TAFP President, 2008-2009
Hello, my colleagues. I have this bully pulpit for the next three quarters and intend to use it tastefully to express my opinion about the state of our affairs. So, here we go.
We are fortunate to be practicing the most fundamentally pure and satisfying medical specialty there is. Ours is a specialty of science and understanding, of the head and the heart, and of the definable episode and caring continuity.
Having practiced family medicine for the past 32 years, I know that part of what we do is to understand our patients in all their dimensions and create positive outcomes that are difficult to define but readily measurable. Multiple studies show better outcomes for less cost with primary care. I am also happy in the realization that family medicine is the pre-eminent specialty with regard to the application of science (evidence-based medicine). While it seems that others are having somewhat of a feeding frenzy to maximize income from interventions that are that are expensive and of questionable benefit (like vascular screenings and many others), family physicians simply continue to deliver the right care in the right place at the right time.
Since the turn of the 20th century and the publications of the Flexner report, medicine changed its training to a standardized curriculum based on scientific truth and academic rigor. As family physicians we have become the guardians of this discipline. Let us not forget it. We should never foreshorten our training or its intensity to satisfy demand for our specialty. Thus doing would demean our life’s work, lessen our value and suggest that others with lesser training are equally qualified.
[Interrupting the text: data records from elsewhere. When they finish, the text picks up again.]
Example example_alert_digest :
  Crypto.sha256_hex (html example_alert)
  = "06378e148a46fbde1534c65f98618fcad7d5223b0aa824d94575af7183f52915".
Proof. vm_compute. reflexivity. Qed.

Lemma example_mails (transport : trace -> mail -> option exn) :
  mails_attempted (snd (run (payment_success example_env transport paid)))
  = [example_confirmation; example_alert].
Proof.
  apply (accepted_run example_env transport paid example_signature example_block).
  - apply example_computed_signature.
  - reflexivity.
  - reflexivity.
  - reflexivity.
  - reflexivity.
Qed.





(** A contact message of two lines. *)
Definition inquiry : value :=
  VObj [ ("name", VStr "Ada"); ("email", VStr "ada@example.com");
         ("subject", VStr "Booking");
         ("message", VStr ("Hello" ++ nl ++ "Is Tuesday free?")) ].

Example inquiry_message_shown : newlines_as_br ("Hello" ++ nl ++ "Is Tuesday free?")
                                = "Hello<br>Is Tuesday free?".
Proof. reflexivity. Qed.

Lemma contact_mails_show_message_with_br_witness :
  field inquiry "message" = VStr ("Hello" ++ nl ++ "Is Tuesday free?")
  /\ exists admin user rest,
       admin_mail example_env inquiry = Ok admin
       /\ user_mail example_env inquiry = Ok user
       /\ mails_attempted (snd (run (contact example_env delivers inquiry))) = admin :: rest
       /\ includes "Hello<br>Is Tuesday free?" (html admin) = true
       /\ includes "Hello<br>Is Tuesday free?" (html user) = true.
Proof.
  split; [reflexivity|].
  destruct (contact_mails_show_message_with_br
              example_env delivers inquiry ("Hello" ++ nl ++ "Is Tuesday free?") eq_refl)
    as (Hshown & Hbuilt & _).
  destruct (Hbuilt eq_refl eq_refl eq_refl) as (admin & user & rest & Ha & Hu & Hrest).
  exists admin, user, rest.
  split; [exact Ha|]. split; [exact Hu|]. split; [exact Hrest|].
  split.
  - exact (proj2 (Hshown admin (or_introl Ha))).
  - exact (proj2 (Hshown user (or_intror (or_introl Hu)))).
Defined.

(** Both mails of the inquiry are built, and carry the message with its
    line break as [<br>]. *)
Example inquiry_mails :
  exists admin user,
    admin_mail example_env inquiry = Ok admin
    /\ user_mail example_env inquiry = Ok user
    /\ html admin
       = contact_admin_html "Ada" "ada@example.com" "Booking" "Hello<br>Is Tuesday free?"
    /\ html user = contact_user_html "Ada" "Booking" "Hello<br>Is Tuesday free?".
Proof. eexists. eexists. repeat split. Qed.

(** When the transport refuses the admin notification, the user's
    confirmation is never attempted. *)
Example inquiry_with_smtp_down :
  exists admin,
    admin_mail example_env inquiry = Ok admin
    /\ mails_attempted (snd (run (contact example_env smtp_down inquiry))) = [admin]
    /\ fst (run (contact example_env smtp_down inquiry))
       = Ok (Response 500 (VObj [ ("success", VBool false);
                                  ("message", VStr "Failed to send message");
                                  ("details", VStr "connect ECONNREFUSED") ])).
Proof. eexists. repeat split. Qed.




(** The specification's order: 50000 INR, receipt [rcpt_1]. *)
Definition order_request : value :=
  VObj [ ("amount", VNum 50000%Z); ("currency", VStr "INR");
         ("receipt", VStr "rcpt_1"); ("customerDetails", ada) ].

Definition gateway_order : value :=
  VObj [ ("id", VStr "order_1"); ("entity", VStr "order");
         ("amount", VNum 50000%Z); ("currency", VStr "INR");
         ("receipt", VStr "rcpt_1"); ("status", VStr "created") ].

Definition gateway_accepts : trace -> value -> result value :=
  fun _ _ => Ok gateway_order.

Example order_request_forwarded :
  orders_requested (snd (run (create_order gateway_accepts order_request)))
  = [ VObj [ ("amount", VNum 50000%Z); ("currency", VStr "INR");
             ("receipt", VStr "rcpt_1");
             ("notes", VObj [ ("customerName", VStr "Ada");
                              ("customerEmail", VStr "ada@example.com");
                              ("customerPhone", VStr "5550100") ]) ] ]
  /\ fst (run (create_order gateway_accepts order_request))
     = Ok (Response 200 gateway_order).
Proof. split; reflexivity. Qed.




(** Node's check of the port in [listen], for the ports of the
    examples (a number, or a string of decimal digits): above 65535 the
    call throws a [RangeError]. *)
Definition bad_port (received : string) : exn :=
  Thrown (VStr ("options.port should be >= 0 and < 65536. Received " ++ received ++ ".")).

Definition node_port_check (port : string + nat) : option exn :=
  match port with
  | inr n =>
      if (65535 <? Z.of_nat n)%Z
      then Some (bad_port ("type number (" ++ decimal (Z.of_nat n) ++ ")"))
      else None
  | inl s =>
      match parse_digits 0 s with
      | Some n => if (65535 <? n)%Z
                  then Some (bad_port ("type string ('" ++ s ++ "')"))
                  else None
      | None => None
      end
  end.

(** Start-up on a host that defines [import.meta.env] and accepts every
    route, without mail credentials, and start-up without the gateway
    secret. *)
Definition host (env : environ) : runtime :=
  {| process_env := env;
     import_meta_env := Some (MetaEnviron (Some ""));
     build_exists := true;
     app_route := fun _ => None;
     app_listen := node_port_check |}.

Definition env_without_mail_credentials : environ :=
  Environ (Some "rzp_test_key") (Some "s") None None None.

Example startup_without_mail_credentials :
  startup (host env_without_mail_credentials)
  = (Listening (inr 5000)
               [ (GET, "/api/razorpay-key"); (POST, "/api/create-order");
                 (POST, "/api/payment-success"); (GET, "*"); (POST, "/api/contact") ],
     [mail_warning]).
Proof. reflexivity. Qed.

Example startup_without_gateway_secret :
  fst (startup (host (Environ (Some "rzp_test_key") None (Some "coach@example.com")
                              (Some "app-password") None)))
  = Exited 1.
Proof. reflexivity. Qed.

(** Plain Node defines no [import.meta.env]: there the first route
    built from it is never registered, with or without mail
    credentials. *)
Definition plain_node (env : environ) : runtime :=
  {| process_env := env;
     import_meta_env := None;
     build_exists := false;
     app_route := fun _ => None;
     app_listen := node_port_check |}.

Example startup_on_plain_node :
  startup (plain_node example_env)
  = (Uncaught (TypeError (ReadOfNullish Undefined "VITE_BACKEND_URL")), []).
Proof. reflexivity. Qed.

(** A port above 65535: every route is registered, then [listen]
    throws and module evaluation ends there. *)
Definition host_with_port_70000 : runtime :=
  host (Environ (Some "rzp_test_key") (Some "s") (Some "coach@example.com")
                (Some "app-password") (Some "70000")).

Example startup_with_port_70000 :
  startup host_with_port_70000
  = (Uncaught
       (Thrown (VStr "options.port should be >= 0 and < 65536. Received type string ('70000').")),
     []).
Proof. reflexivity. Qed.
Our health care system, as the Texas Primary Care Coalition says, is fractured. How did it get that way? In the middle of the 20th century, medicine was evolving with regard to the number of specialists and specialties, but there was an associated significant primary care base. It was easy for patients to discern the value of family physicians vis-à-vis their specialist colleagues, as the latter were more expensive and harder to find. They were special, after all. Family physicians and specialists had a value that was reflected in their cost and this naturally was evident to patients who perceived the difference. This was usually a cash-based system, and access to any care, not to mention specialty care, was limited by patients’ ability to pay. Due to this pay/access issue and taking the liberty of grossly oversimplifying the evolution of health insurance in this country, the federal government intervened in the 1960s with the establishment of Medicare and subsequently Medicaid.
Making a long story short, this occurrence, along with the demand that private insurers provide similar benefits, eliminated the value equation for family medicine. It was no longer possible for patients to see the difference in value between a family doctor and any specialist from a financial perspective. This led to an erosion of the doctor-patient relationship in favor of a perverse system that values technology over caring.
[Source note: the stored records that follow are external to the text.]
(** * gh-stats-gif-server: the image-synthesis pipeline of [main.go]

    A shallow embedding of the pure and stateful parts of [src/main.go]
    that render the stats card:

    - [resizeImage]      nearest-neighbour resampling of the avatar,
    - [getFontFace]      font lookup through the process-wide [fontCache],
    - [addLabel]         one text draw,
    - [createStatsImage] the card compositor,
    - [selectTheme]      the theme lookup of [requestHandler],
    - [step], [run]      [getFontFace] in goroutines that interleave,

    and of the parts that fetch the statistics and answer a request:

    - [getUserData], [getAvatar], [getTotalStars]  the GitHub requests,
    - [fetchStatsData]   their composition,
    - [requestHandler]   the handler of the server.

    Go's [int] is the 64-bit two's complement integer and is modelled as
    [Z] with the wrap-around written out ([Int.wrap]); [float64] is
    IEEE-754 binary64, modelled by the standard library's [SpecFloat]
    (precision 53, [emax] 1024, round to nearest even), so that the
    arithmetic of [resizeImage] is the one the program performs.  The
    packages [image], [image/color], [image/draw] are modelled from their
    documented behaviour; the font rasteriser, the PNG encoder, the
    file system, the network and the JSON and image decoders are
    parameters of the development. *)

From Stdlib Require Import ZArith Lia Bool SpecFloat.
From stdpp Require Import gmap strings list fin_maps pretty.

Local Open Scope Z_scope.

(* ===================================================================== *)
(** * Part I: definitions                                                  *)
(* ===================================================================== *)

(** ** Machine integers *)

Module Int.

(** [wrap w z]: the value of [z] as a signed [w]-bit integer. *)
Definition wrap (w : Z) (z : Z) : Z :=
  (z + 2 ^ (w - 1)) mod 2 ^ w - 2 ^ (w - 1).

Definition MaxInt : Z := 2 ^ 63 - 1.
Definition MinInt : Z := - 2 ^ 63.

(** Go [int] arithmetic (64 bits). *)
Definition add (a b : Z) : Z := wrap 64 (a + b).
Definition sub (a b : Z) : Z := wrap 64 (a - b).
Definition mul (a b : Z) : Z := wrap 64 (a * b).

(** The conversions [int32(x)] and [uint8(x)]. *)
Definition to_int32 (z : Z) : Z := wrap 32 z.
Definition to_uint8 (z : Z) : Z := Z.land z 255.

End Int.

(** ** [float64] *)

Module Float64.

Definition prec : Z := 53.
Definition emax : Z := 1024.

Definition float64 : Type := spec_float.

(** [float64(z)] for an [int] [z]: the nearest binary64, ties to even. *)
Definition of_int (z : Z) : float64 := binary_normalize prec emax z 0 false.

Definition div (a b : float64) : float64 := SFdiv prec emax a b.
Definition mul (a b : float64) : float64 := SFmul prec emax a b.

(** [int(f)]: the fraction is discarded (truncation towards zero).  When
    the value does not fit an [int], or [f] is an infinity or a NaN, Go
    leaves the result to the implementation; amd64 (CVTTSD2SQ) yields
    the smallest [int], which is what is written here. *)
Definition to_int (f : float64) : Z :=
  match f with
  | S754_zero _ => 0
  | S754_finite s m e =>
      let mag := if 0 <=? e then Z.pos m * 2 ^ e else Z.pos m / 2 ^ (- e) in
      let z := if s then - mag else mag in
      if (Int.MinInt <=? z) && (z <=? Int.MaxInt) then z else Int.MinInt
  | _ => Int.MinInt
  end.

End Float64.

(** ** Loops *)

(** [for i := lo; i < hi; i++ { s = body i s }] *)
Definition for_loop {St : Type} (lo hi : Z) (body : Z -> St -> St) (s : St) : St :=
  foldl (fun acc i => body i acc) s (seqZ lo (hi - lo)).

(** ** Package [image/color] *)

Module color.

(** [color.RGBA]: alpha-premultiplied, 8 bits per channel. *)
Record RGBA : Type := mkRGBA { R : Z; G : Z; B : Z; A : Z }.

(** The interface [color.Color].  The concrete types the program
    meets are listed; any other implementation is given by what its
    [RGBA()] method returns. *)
Inductive Color : Type :=
| OfRGBA (c : RGBA)
| OfNRGBA (r g b a : Z)
| OfGray16 (y : Z)
| Other (r g b a : Z).

(** The method [RGBA() (r, g, b, a uint32)]: alpha-premultiplied
    16-bit channels. *)
Definition rgba (c : Color) : Z * Z * Z * Z :=
  match c with
  | OfRGBA c =>
      (Z.lor (R c) (Z.shiftl (R c) 8), Z.lor (G c) (Z.shiftl (G c) 8),
       Z.lor (B c) (Z.shiftl (B c) 8), Z.lor (A c) (Z.shiftl (A c) 8))
  | OfNRGBA r g b a =>
      (Z.lor r (Z.shiftl r 8) * a / 255, Z.lor g (Z.shiftl g 8) * a / 255,
       Z.lor b (Z.shiftl b 8) * a / 255, Z.lor a (Z.shiftl a 8))
  | OfGray16 y => (y, y, y, 65535)
  | Other r g b a => (r, g, b, a)
  end.

Definition White : Color := OfGray16 65535.
Definition Black : Color := OfGray16 0.

(** [color.RGBA{uint8(r >> 8), uint8(g >> 8), uint8(b >> 8), uint8(a >> 8)}]
    for [r, g, b, a := c.RGBA()]. *)
Definition quantize (c : Color) : RGBA :=
  let '(r, g, b, a) := rgba c in
  mkRGBA (Int.to_uint8 (Z.shiftr r 8)) (Int.to_uint8 (Z.shiftr g 8))
         (Int.to_uint8 (Z.shiftr b 8)) (Int.to_uint8 (Z.shiftr a 8)).

End color.

(** ** Package [image] *)

Module image.

Record Point : Type := mkPoint { X : Z; Y : Z }.
Record Rectangle : Type := mkRectangle { Min : Point; Max : Point }.

(** [image.Rect]: the rectangle with the corners put in order. *)
Definition Rect (x0 y0 x1 y1 : Z) : Rectangle :=
  let '(x0, x1) := if x1 <? x0 then (x1, x0) else (x0, x1) in
  let '(y0, y1) := if y1 <? y0 then (y1, y0) else (y0, y1) in
  mkRectangle (mkPoint x0 y0) (mkPoint x1 y1).

Definition Dx (r : Rectangle) : Z := Int.sub (X (Max r)) (X (Min r)).
Definition Dy (r : Rectangle) : Z := Int.sub (Y (Max r)) (Y (Min r)).

Definition Empty (r : Rectangle) : bool :=
  (X (Max r) <=? X (Min r)) || (Y (Max r) <=? Y (Min r)).

Definition ZR : Rectangle := mkRectangle (mkPoint 0 0) (mkPoint 0 0).

(** [p.In(r)] *)
Definition In (p : Point) (r : Rectangle) : bool :=
  (X (Min r) <=? X p) && (X p <? X (Max r)) &&
  (Y (Min r) <=? Y p) && (Y p <? Y (Max r)).

Definition Intersect (r s : Rectangle) : Rectangle :=
  let r' := mkRectangle
              (mkPoint (Z.max (X (Min r)) (X (Min s))) (Z.max (Y (Min r)) (Y (Min s))))
              (mkPoint (Z.min (X (Max r)) (X (Max s))) (Z.min (Y (Max r)) (Y (Max s)))) in
  if Empty r' then ZR else r'.

(** [r.Add(p)] and [p.Sub(q)] *)
Definition PSub (p q : Point) : Point :=
  mkPoint (Int.sub (X p) (X q)) (Int.sub (Y p) (Y q)).
Definition RAdd (r : Rectangle) (p : Point) : Rectangle :=
  mkRectangle (mkPoint (Int.add (X (Min r)) (X p)) (Int.add (Y (Min r)) (Y p)))
              (mkPoint (Int.add (X (Max r)) (X p)) (Int.add (Y (Max r)) (Y p))).

(** The interface [image.Image] (the colour model is not used by the
    program and is left out). *)
Record Image : Type := mkImage { Bounds : Rectangle; At : Z -> Z -> color.Color }.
In an apparent paradox of intuition, those patients who had limited access to this technology and the specialists who utilized it were ultimately found to have better outcomes for less cost. The limiting factor was access to specialists and those with limited access did better. This time it was not so much financial access as it was physical access. And let me repeat, those patients who did not receive the “benefits” of ready access to specialist care did better. For less cost. DID BETTER FOR LESS COST.
The problem now, of course, is convincing people of the truth of this counter-intuitive outcome. As we gain traction with regard to this fact, the next and I daresay most significant problem is to restore the value equation for family physicians such that patients will perceive this value and behave accordingly. Though we have convinced some decision makers of the pre-eminent importance of primary care, even if we convince them all, what is to cause individual patients to use family doctors as their usual source of care? Money? Queuing? Gatekeeping? A massive and ongoing public relations/education effort? Beats the heck out of me. I think the horse may be out of the barn as far as limiting patients by financial means. Having to wait in line for specialty care is the worst of the single-payer system and not likely to be tolerated by Americans. Making patients see you for “permission” to see a specialist didn’t go over so big in the ’90s. And, education and advertising have not been tried.
Anyway, I’m happy to be a family physician and have every intention of maintaining my value through academic rigor, professional discipline and the continuous provision of understanding and compassion to each of my patients. I’m hopeful there will be a sea change in our health care system that will appropriately value our specialty. Until then I will continue to care for those enlightened patients who know the secret.